Мама тоже присела за стол с чашкой чая, и ей он тоже навалил сахара. Видимо, мое присутствие все-таки сдерживало ее, хотя бутылка водки еще не была пуста, и дядя Гриша без стеснения подливал себе в стопку. Когда он сжимал бабушкину хрустальную стопку в своей пятерне, меня захлестывало гневом – как будто он пятнал бабушкину память. При ней стопки вынимались из серванта только по праздникам, а сейчас опрокинуть рюмку стало здесь обычным делом.

Разговор не клеился. Мама расспросила меня о жизни в Москве, я отвечала односложно и смотрела на часы на айфоне, который положила на стол. Скорей бы приехал Кирилл и увез меня отсюда.
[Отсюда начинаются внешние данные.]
(* ===== verification/Prelude.v ===== *)
(** * A verification of the core libraries, timers, credentials and sound path of a Linux kernel

    The repository is Linux 2.6.17 as it was ported to the HP palmtops with an SH3
    processor (src/linux-2.6.17.new, configuration arch/sh/configs/hp6xx_defconfig):
    a 32-bit uniprocessor kernel without security modules.  The development models the
    parts of it that carry logic of their own and that other parts rely on, function by
    function, and proves what they promise.

    ** The parts, their files, and how they interact

    - [Prelude]: the integers of C at their widths, error numbers, loops with fuel,
      arrays whose accesses fail out of bounds, and the lemmas and tactics that all
      components use.  [Ring] and [Queue]: circular buffers against lists, and the
      interface of a byte queue ([kfifo] and the ring of the sound driver implement
      it; sequences of operations are treated once, against the interface).
      [Kmem]: kmalloc and kfree with an oracle that decides which calls fail.
    - [Bitops], [WordOps], [Bitmap]: the generic bit searches and counts of
      include/asm-generic/bitops and lib/find_next_bit.c, lib/hweight.c, and
      lib/bitmap.c with include/linux/bitmap.h.  A bit array is a list of words; the
      abstract view is the bit at a position.
    - [Div64], [Ctype], [CtypeClasses], [Vsprintf], [VsprintfText], [NumberRead], [Vsscanf], [Cmdline]:
      lib/div64.c, lib/ctype.c, lib/vsprintf.c and lib/cmdline.c.  A string is the list of its
      characters; the buffer of vsnprintf is a list of cells at an address, with the
      pointer arithmetic of the code; a reference says which text a format gives.
    - [BitmapText], [BitmapPrint], [BitmapParse], [BitmapHex], [BitmapScan]: the text forms of bitmaps of
      lib/bitmap.c on top of scnprintf and simple_strtoul; [BitmapScan] has the reference for what
      bitmap_parse reads.
    - [Kfifo]: kernel/kfifo.c, on [Ring] and [Kmem].  The abstract state is a list of
      bytes; the counters run modulo 2^32.
    - [Task], [Capability], [Setid], [Exec], [Privileges]: the credentials of a task
      (include/linux/sched.h), security/commoncap.c, kernel/capability.c, kernel/user.c,
      the set*id calls of kernel/sys.c and the credential steps of fs/exec.c, in a state
      and error monad.  The hooks of the system calls are those of commoncap.c.
    - [Groups], [GroupCalls]: struct group_info and the supplementary group calls of
      kernel/sys.c.  The sort and the search are proved against an interface of
      indexed cells ([Cells]).
    - [Shdac], [OssDac], [AlsaDac]: the DAC of the SH3, the timer and the speaker bit, and
      the two drivers on top of them, sound/oss/sh_dac_audio.c and
      sound/sh/snd_sh_dac_audio.c.  The interrupt is a step that may come between any
      two operations; what reaches the speaker is a trace.
    - [Sort]: lib/sort.c on an array of bytes, proved against an interface of elements
      that can be read and exchanged ([Store]).
    - [Resource], [ResourceTree], [ResourceAlloc], [ResourceRegion], [ResourceInsert],
      [ResourceCalls], [ResourceReserve]: kernel/resource.c on a store of linked records; the
      invariant relates the links to lists of children; [ResourceCalls] has all calls as the
      steps of one transition system, and [ResourceReserve] the boot option, which reads
      its ranges with [Cmdline] and makes such calls.
    - [Rbtree], [RbtreeShape], [RbtreeInsert], [RbtreeErase], [RbtreeCalls]: lib/rbtree.c with
      include/linux/rbtree.h on a store of nodes with parent links.  [RbtreeShape] relates the store to
      trees, with a context for the path to the root; the loops that restore the colours walk up
      this context.
    - [Ktime], [Hrtimer], [HrtimerQueue], [HrtimerCalls]: include/linux/ktime.h in its 32-bit form and
      kernel/hrtimer.c, whose queues are red-black trees in the store of [Rbtree].  The functions of timers are an
      argument; it_real_fn of kernel/itimer.c is the one with which the theorem about the expiry is instantiated.
    - [Timer], [TimerWheel], [TimerRun], [TimerCalls]: the timer wheel of kernel/timer.c.  The abstract
      state gives each pending timer the tick at which it is due, in unbounded time; the wheel has the
      low 32 bits.  [run_timer_softirq] is its part for the wheel; the part for the high-resolution timers is
      [hrtimer_run_queues].  [Jiffies]: the conversions between ticks and units of time of
      include/linux/jiffies.h.
    - [RtcLib]: drivers/rtc/rtc-lib.c and mktime of kernel/time.c.  [RtcSh]: the clock of
      the SH3, drivers/rtc/rtc-sh.c, with the calls of drivers/rtc/interface.c.  The
      device is an interface of register reads and writes ([RtcDevice]) with laws
      ([RtcLaws]); time passes with every access, and a board whose seconds end at chosen
      accesses and whose counters have the widths of the SH3 implements it.  BCD2BIN(readb(r)) reads twice.

    A definition has the name of the function that it models; a loop of a function is a
    definition of its own with the suffix [_body] or [_loop].  State is passed
    explicitly.  [None] is what the code must never do: an access outside of an array or
    through a pointer to nothing, or the end of the fuel.

    ** What the theorems show

    - Red-black trees (C1 to C3): any sequence of insertions, erasures and replacements refines an
      ordered list; insertion and erasure restore balance and colours; the walks in both
      directions give the list.
    - High-resolution timers (C4 to C6): the queues stay sorted and the first timer known; the softirq runs
      exactly the expired timers in order, and queues again exactly those whose functions ask for it; the functions
      leave other timers alone and restart in the future of their own clock; a periodic timer is moved past the present, in spite of the
      division that drops bits.  [forward_wraps] is the case in which a counter overflows.
    - The timer wheel (C7 to C9): the calls and the softirq against a queue of due ticks: each timer
      runs at its tick, through all cascades, for all counter values and all calls that the
      functions make; a timer that only its own function touches runs when it is due.  [one_shot_timers]
      is the case of functions that make no calls.  [timers_not_fifo]: timers of one tick do not run in the order in which they were added.
    - Ticks and units of time (C10): the scaled multiplications are exact.  [timeval_one_tick_more] is the
      conversion that is not.
    - Resources (C11 to C15): after any sequence of calls the resources are nested and
      siblings are disjoint; every call returns; allocation, with an alignment that is a power of two, takes the lowest range that
      fits ([allocate_below_min] is the wrap that its hypothesis excludes); insertion puts a resource above
      exactly what it covers; the boot option reserves the ranges that its text names and that are free, up to four.
    - Credentials (C16 to C20): no sequence of calls gives an unprivileged task an id or
      a permitted capability that it did not have; privileges dropped with setuid stay dropped;
      exec, capset and setgroups.  [setuid_family_results] and [group_queries_correct] give the
      results of the other calls, errors included; [keepcaps_clears_effective]
      and [cap_set_pg_skips_leader] are cases in which comment and code disagree.
    - kfifo (C21, C22): refinement of a bounded queue for all counter values; one writer and one
      reader need no lock, for every interleaving of their memory accesses.
      [kfifo_alloc_correct]: allocation failures leak nothing; [kfifo_stream]: streams arrive in order.
    - sort (C23): termination, bounds, and equality with a reference sort.
    - Words and bitmaps (C24 to C26, [word_primitives_correct], [test_and_update_correct],
      [bitmap_remap_correct], [bitmap_regions_correct]): every
      operation computes the set operation that it is named after, on the bits that count, in
      bounds, for every length.
      [find_free_region_overruns] is the boundary case in which the code departs from that.
    - Bitmap texts (C27 to C29): what the two readers accept, the error for everything else (for
      bitmap_parse on every buffer, against a reference that splits the text at its commas),
      and that a bitmap which is printed in a buffer large enough is read back.
    - Text conversions (C30 to C32, [div64_correct], [get_options_correct]): the printf family writes
      the prefix of one reference text that fits, in bounds, and returns the length that the
      interface promises; numbers that start without blanks or a plus sign, and formats, are read back by the scanning functions;
      division of 64-bit numbers; the lists of the command line; [ctype_classes_correct]: what the table
      of characters says.
    - Sound (C33 to C36, [dac_lifecycle], [alsa_probe_remove]): both drivers against a queue of samples,
      their lifecycles, the invariant of the buffer through any sequence of operations and
      interrupts, that closing returns, and the races, overruns and leaks that are there.
    - Dates (C37, C38): every 32-bit time has a valid date and comes back from it.
      [rtc_valid_tm_cases]: what rtc_valid_tm accepts.
    - The clock (C39, C40): a date that is read is the one of a single instant although
      the clock runs meanwhile; a date that is set is read back when no second ends in between; the error paths.

    ** Fuel and bounds

    Loops over an array or a list take fuel computed from the size of the data, one
    turn more than there are elements, and the theorems prove that the loop ends within it.
    The loops in a red-black tree take one turn more than there are nodes, the expiry of a timer queue
    one more than there are timers, and the division of [Ktime] 33 turns, one for each bit that
    the divisor may lose and one more.  The timer softirq takes its fuel as an argument, one turn more than the
    ticks that passed.  The descents into the resource tree take fuel as an argument; the theorems say that
    from some fuel on the result is there and does not change.  The turns of the sound
    drivers that wait for interrupts take as many interrupts as there are samples; the
    retries of the clock end with the first pass in which no second ends.
    The text loops run over the characters of a string and end with it; the division that
    gives the digits of a number takes 65 turns, one more than a 64-bit number has bits.
    Integers are kept at 32 bits wherever the code can wrap; where a theorem asks for
    an input below a bound, the bound is the one at which the code does wrap.

    ** What is not modelled

    The schedule of several processors and the implementation of locks (a lock is a
    critical section, except in C22 and C34, where the steps interleave), and with them the
    migration of timers between processors; sleeping on timers (nanosleep, schedule_timeout), which
    needs the scheduler; memory management, file systems, networking and the other drivers, which
    are seen through the calls that the modelled parts make; assembly code; printing to the log and
    to /proc; the names of resources.  Functions of other parts (request_irq, the
    registration of devices, the functions of timers, callbacks) are arguments.

    A continuation would take the calls that only read credentials, the alarm calls and the
    event queue of the RTC class, and the wall clock of kernel/timer.c. *)
From stdpp Require Import base list gmap option numbers.
From Stdlib Require Import ZArith Lia.

Local Open Scope Z_scope.

(** ** Machine integers

    The kernel is built for the SH3 (32-bit) HP palmtops: [int], [long] and
    pointers are 32 bits wide.  A C integer is a [Z]; the functions below bring
    the result of an operation back to its width. *)

Definition U8_MOD : Z := 2 ^ 8.
Definition U16_MOD : Z := 2 ^ 16.
Definition U32_MOD : Z := 2 ^ 32.
Definition INT_MAX : Z := 2 ^ 31 - 1.
Definition UINT_MAX : Z := 2 ^ 32 - 1.
Definition BITS_PER_LONG : Z := 32.

Definition u8 (x : Z) : Z := x mod U8_MOD.
Definition u16 (x : Z) : Z := x mod U16_MOD.
Definition u32 (x : Z) : Z := x mod U32_MOD.
Definition s32 (x : Z) : Z := (x + 2 ^ 31) mod U32_MOD - 2 ^ 31.

Definition is_u8 (x : Z) : Prop := 0 <= x < U8_MOD.
Definition is_u16 (x : Z) : Prop := 0 <= x < U16_MOD.
Definition is_u32 (x : Z) : Prop := 0 <= x < U32_MOD.
Definition is_s32 (x : Z) : Prop := - 2 ^ 31 <= x <= INT_MAX.

(** Error numbers of include/asm-generic/errno-base.h; a failing function
    returns the negated value. *)
Definition EPERM : Z := 1.
Definition ENOENT : Z := 2.
Definition E2BIG : Z := 7.
Definition EAGAIN : Z := 11.
Definition ENOMEM : Z := 12.
Definition EACCES : Z := 13.
Definition EFAULT : Z := 14.
Definition ESRCH : Z := 3.
Definition EBUSY : Z := 16.
Definition ENODEV : Z := 19.
Definition EINVAL : Z := 22.
Definition ERANGE : Z := 34.

Ltac unfold_widths :=
  unfold is_u8, is_u16, is_u32, is_s32, u8, u16, u32, s32,
    U8_MOD, U16_MOD, U32_MOD, INT_MAX, UINT_MAX in *.

(** Arithmetic on machine integers: unfold the widths, then [lia]. *)
Ltac width_lia := unfold_widths; change (2 ^ 31) with 2147483648 in *;
  change (2 ^ 32) with 4294967296 in *; change (2 ^ 16) with 65536 in *;
  change (2 ^ 8) with 256 in *; try lia.

(** Linear arithmetic with division and remainder by constants. *)
Ltac div_lia := Z.to_euclidean_division_equations; lia.

Lemma u32_small x : is_u32 x -> u32 x = x.
Proof. intros. unfold u32. by apply Z.mod_small. Qed.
Даже первые полчаса на холоде не казались такими долгими и тягостными, как чай с родной матерью, которая стала совсем чужой. Зачем рассказывать ей о своей жизни, если она забудет меня сразу, как только я отсюда выйду?

Прошло всего пятнадцать минут, а мама начала клевать носом, ее речь становилась все неразборчивей. Внезапно она повесила голову на грудь и упала лицом в столешницу, прямо рядом с пустой тарелкой дяди Гриши.

– Ну наконец-то, – неожиданно трезвым голосом сказал он и в упор взглянул на меня.

От его улыбки мне стало не по себе. Инстинкт завопил, что надо бежать. Я вскочила на ноги и почувствовала, как меня повело. Вцепилась пальцами в край стола, чтобы не упасть, и пробормотала:

– Что ты мне подмешал? – Голос заплетался, перед глазами плыли круги. Дело было плохо.

– И тебе, и мамке твоей, – не стал отпираться он, поднимаясь из-за стола и с кривой ухмылкой глядя на меня. – Мамке – две таблетки снотворного, чтобы нам не мешала. А тебе – одну, чтобы все помнила.

Так вот для чего был сахар – замаскировать таблетку. И как я не насторожилась раньше?

– Не подходи! – Я хотела схватить бутылку водки, чтобы отбиться от него, но только мазнула по ней рукой и сбросила со стола.

Раздался звон стекла, но мама даже не шелохнулась. А дядя Гриша шагнул ко мне – и я не успела опомниться, как уже оказалась на его плече, и он потащил меня из кухни в свою берлогу. Внутри меня забилась в панике прежняя Даша, которая готова была разбить о его голову лампу, схватить нож, царапаться и кричать, защищая себя. Но от снотворного моя голова сделалась тяжелой, руки повисли плетьми, как у тряпичной куклы. Мне хотелось закричать во весь голос:

– Помогите!

Но из горла вырвался только сдавленный писк. Я вспомнила, как Аська обещала спать с раскрытой форточкой, чтобы прийти мне на помощь. Но даже она не смогла бы меня услышать.

– Никто тебя не услышит, цыпленочек. Ты теперь моя.